Microsoft (~$190B), Amazon (~$200B), Alphabet/Google ($175–185B), and Meta ($115–135B) plan to spend roughly $725 billion combined on capex in 2026 — up about 77% from ~$410 billion in 2025, with analysts projecting $1 trillion+ in 2027. Nearly all of it is AI infrastructure: GPU clusters, custom silicon (TPUs, Trainium, MTIA, MAIA), and data center construction to train and serve large language models at scale.

Big Tech AI Capex 2026: The Numbers by Company

Company2025 Capex2026 Capex (Guided)YoY Change
Amazon~$100B~$200B~+100%
Microsoft~$95B~$190B~+100%
Alphabet (Google)~$85B$175–185B~+110%
Meta~$70B$115–135B~+80%
Combined~$410B~$725B+77%

Sources: Company earnings reports, investor guidance, and public filings. Amazon and Microsoft figures are total company capex. 2026 figures are the latest full-year guidance as of mid-2026; quarterly actuals are tracked on the dashboards linked below. Analysts now project combined capex topping $1 trillion in 2027.

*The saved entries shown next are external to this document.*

(** ** Properties *)

Lemma dt_bytes_spec t v : dt_ok t v -> length (dt_bytes t v) = dt_width t /\ bytes_ok (dt_bytes t v) /\ dt_wrap t (le_val (dt_bytes t v)) = v.
Proof.
  intros H. assert (dt_read t (dt_bytes t v ++ []) = Some v) as R.
  { destruct t; cbn in *; [by apply read_write_i32|by apply read_write_i64|by apply read_write_u32|by apply read_write_u64]. }
  rewrite app_nil_r in R. assert (length (dt_bytes t v) = dt_width t) as L by (destruct t; apply length_le_bytes). split; [done|]. split; [destruct t; apply le_bytes_ok|].
  rewrite dt_read_spec, <- L, firstn_all in R by lia. by injection R.
Qed.

Lemma concat_chunk w (uniq : list (list Z)) r : Forall (λ u, length u = w) uniq -> forall i u, uniq !! i = Some u -> take w (drop (i * w) (concat uniq ++ r)) = u.
Proof.
  induction 1 as [|x uniq Hx _ IH]; intros [|i] u Hu; cbn [lookup list_lookup] in Hu; try discriminate Hu; cbn [concat]; rewrite <- app_assoc.
  - injection Hu as <-. rewrite drop_0, <- Hx. apply take_app_length.
  - replace (S i * w)%nat with (length x + i * w)%nat by lia. rewrite drop_app_add. by apply IH.
Qed.

Lemma concat_length w (uniq : list (list Z)) : Forall (λ u, length u = w) uniq -> length (concat uniq) = (length uniq * w)%nat.
Proof. induction 1 as [|x uniq Hx _ IH]; cbn [concat length]; [done|]. rewrite length_app. lia. Qed.

Lemma page_bytes_fixed uniq : page_bytes false uniq = concat uniq.
Proof. unfold page_bytes. f_equal. apply list_fmap_id. Qed.

(** Following the indices through the page gives the column back. *)
Lemma gathered t uniq r vs idxs : Forall (dt_ok t) vs -> Forall (λ u, length u = dt_width t) uniq -> Forall2 (points_to uniq) idxs (dt_bytes t <$> vs) ->
  (λ i, cells t (lenZ uniq) (concat uniq ++ r) !!! Z.to_nat i) <$> idxs = vs.
Proof.
  intros Hv Hu. revert idxs. induction Hv as [|v vs Hv _ IH]; intros idxs H; inversion H as [|i ? idxs' ? Hi Hr]; subst; [done|]. cbn [fmap list_fmap]. f_equal; [|by apply IH].
  pose proof (points_to_range uniq [i] [dt_bytes t v] ltac:(by repeat constructor)) as R. apply Forall_cons_iff in R as [R _]. rewrite cells_lookup by done.
  unfold points_to in Hi. rewrite rd_lookup in Hi by lia. rewrite (concat_chunk _ _ _ Hu _ _ Hi). by apply dt_bytes_spec.
Qed.

Lemma distinct_length vals : lenZ (distinct vals) <= lenZ vals.
Proof.
  unfold distinct. assert (forall u, length (foldl dedup_step u vals) <= length u + length vals)%nat as G; [|specialize (G []); cbn in G; lia].
  induction vals as [|v l IH]; intros u; cbn [foldl length]; [lia|]. specialize (IH (dedup_step u v)). unfold dedup_step in *.
  case_bool_decide; rewrite ?length_app in IH; cbn in IH; lia.
Qed.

Amazon (~$200B), Microsoft (~$190B), Alphabet ($175–185B), and Meta ($115–135B) are committing a combined ~$725B to AI infrastructure in 2026 — up 77% from ~$410B in 2025, the largest coordinated technology buildout in history — and analysts already see the number topping $1 trillion in 2027.

This is not defensive spending or R&D hedging. Every dollar is tied to a specific bet: that AI compute will be the scarce resource that determines who wins cloud, enterprise software, and consumer products for the next decade.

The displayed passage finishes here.